**Task brief:** Starting at the line that contains "Some (p, i, ws')", print every remaining line of the entries, unchanged, and output nothing more.

**Entries shown:**

(** What of a mutex is not its wait queue. *)
Definition same_lock (m m' : mutex) : Prop :=
  locked m' = locked m /\ owner_pid m' = owner_pid m /\ lock_count m' = lock_count m /\ flags m' = flags m.

Lemma wp_m_sched {A} (m : M sched A) (Q : A -> mkern -> Prop) k :
  wp m (fun a s' => Q a (put_msch s' k)) (msch k) -> wp (m_sched m) Q k.
Proof. unfold wp, m_sched. by destruct (m (msch k)) as [[a s']|]. Qed.

Lemma wp_m_upd f (Q : unit -> mkern -> Prop) k : Q tt (put_mx (f (mx k)) k) -> wp (m_upd f) Q k.
Proof. done. Qed.

Lemma shift2_shift n : forall i a b a' b',
  WaitQueue.shift n i a = Ok a' -> WaitQueue.shift n i b = Ok b' -> shift2 n i a b = Ok (a', b').
Proof.
  induction n as [|n IH]; intros i a b a' b'; simpl; [by intros [= ->] [= ->]|].
  destruct (aget a (i + 1)); [|done]. destruct (aset a i _) eqn:E1; [|done]. intros Ha.
  destruct (aget b (i + 1)); [|done]. destruct (aset b i _) eqn:E2; [|done]. intros Hb.
  rewrite ?E1, ?E2. by apply IH.
Qed.

(** Taking the first waiter off. *)
Lemma shift_first {A} (x : A) (l j : list A) :
  exists j', WaitQueue.shift (length l) 0 (x :: l ++ j) = Ok (l ++ j') /\ length j' = S (length j).
Proof. exists (List.last l x :: j). split; [exact (WaitQueue.shift_ok l [] x j)|done]. Qed.

Lemma mrep_pop m p g ws :
  mrep m ((p, g) :: ws) ->
  aget (waiters m) 0 = Ok p /\ aget (waiter_gens m) 0 = Ok g /\
  exists w' g', shift2 (iters 0 (num_waiters m -32 1)) 0 (waiters m) (waiter_gens m) = Ok (w', g') /\
    mrep (set_waiters w' g' (num_waiters m -32 1) m) ws.
Proof.
  intros (Hl1 & Hl2 & Hn & Hlen & j1 & j2 & Hw & Hg). simpl in *.
  assert (num_waiters m -32 1 = Z.of_nat (length ws)) as En by (rewrite Hn; u_lia).
  rewrite En, Hw, Hg in *. split_and!; [done..|].
  destruct (shift_first p (map fst ws) j1) as (k1 & E1 & K1).
  destruct (shift_first g (map snd ws) j2) as (k2 & E2 & K2).
  rewrite length_map in E1, E2. exists (map fst ws ++ k1), (map snd ws ++ k2).
  replace (iters 0 (Z.of_nat (length ws))) with (length ws) by (unfold iters; lia).
  split; [by apply shift2_shift|]. simpl in *. rewrite length_app, length_map in Hl1, Hl2.
  split_and!; simpl; rewrite ?length_app, ?length_map; [lia..|]. eauto.
Qed.

Lemma mrep_push m p g ws :
  mrep m ws -> (length ws < 16)%nat ->
  exists w' g', aset (waiters m) (num_waiters m) p = Ok w' /\ aset (waiter_gens m) (num_waiters m) g = Ok g' /\
    mrep (set_waiters w' g' (num_waiters m +32 1) m) (ws ++ [(p, g)]).
Proof.
  intros (Hl1 & Hl2 & Hn & Hlen & j1 & j2 & Hw & Hg) Hlt.
  rewrite !aset_ok by lia. eexists _, _. split_and!; [done..|]. rewrite Hn, Nat2Z.id.
  split_and!; simpl; rewrite ?length_insert, ?length_app; simpl; [done|done|u_lia|lia|].
  rewrite Hw, Hg in *. rewrite length_app, length_map in Hl1, Hl2.
  destruct j1 as [|y1 j1], j2 as [|y2 j2]; simpl in *; try lia.
  exists j1, j2. rewrite !map_app, <- !app_assoc, !insert_app_r_alt by (rewrite length_map; lia).
  by rewrite !length_map, !Nat.sub_diag.
Qed.

(** The first waiter that is still alive: its pid, its slot, and those behind. *)
Fixpoint next_live (s : sched) (ws : list (Z * Z)) : option (Z * nat * list (Z * Z)) :=
  match ws with
  | [] => None
  | (p, g) :: ws' => match task_get_validated p g s with
                     | Some i => Some (p, i, ws')
                     | None => next_live s ws'
                     end
  end.

Lemma find_slot_some f ts : forall k i,
  find_slot f ts k = Some i -> (k <= i)%nat /\ exists t, ts !! (i - k)%nat = Some t /\ f t = true.
Proof.
  induction ts as [|t ts IH]; intros k i; simpl; [done|]. destruct (f t) eqn:E.
  - intros [= ->]. rewrite Nat.sub_diag. split; [lia|]. by exists t.
  - intros H. destruct (IH _ _ H) as (Hle & t' & Ht' & Hf). split; [lia|]. exists t'.
    by replace (i - k)%nat with (S (i - S k)) by lia.
Qed.

Lemma validated_lookup p g s i :
  task_get_validated p g s = Some i ->
  exists t, tasks s !! i = Some t /\ pid t = p /\ generation t = g /\ terminated t = false.
Proof.
  intros H. destruct (find_slot_some _ _ _ _ H) as (_ & t & Ht & Hf). rewrite Nat.sub_0_r in Ht.
  apply andb_true_iff in Hf as [Hf Ht3]. apply andb_true_iff in Hf as [H1%Z.eqb_eq H2%Z.eqb_eq].
  exists t. split_and!; try done. by destruct (terminated t).
Qed.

**Completed task:**
                     | Some i => Some (p, i, ws')
                     | None => next_live s ws'
                     end
  end.

Lemma find_slot_some f ts : forall k i,
  find_slot f ts k = Some i -> (k <= i)%nat /\ exists t, ts !! (i - k)%nat = Some t /\ f t = true.
Proof.
  induction ts as [|t ts IH]; intros k i; simpl; [done|]. destruct (f t) eqn:E.
  - intros [= ->]. rewrite Nat.sub_diag. split; [lia|]. by exists t.
  - intros H. destruct (IH _ _ H) as (Hle & t' & Ht' & Hf). split; [lia|]. exists t'.
    by replace (i - k)%nat with (S (i - S k)) by lia.
Qed.

Lemma validated_lookup p g s i :
  task_get_validated p g s = Some i ->
  exists t, tasks s !! i = Some t /\ pid t = p /\ generation t = g /\ terminated t = false.
Proof.
  intros H. destruct (find_slot_some _ _ _ _ H) as (_ & t & Ht & Hf). rewrite Nat.sub_0_r in Ht.
  apply andb_true_iff in Hf as [Hf Ht3]. apply andb_true_iff in Hf as [H1%Z.eqb_eq H2%Z.eqb_eq].
  exists t. split_and!; try done. by destruct (terminated t).
Qed.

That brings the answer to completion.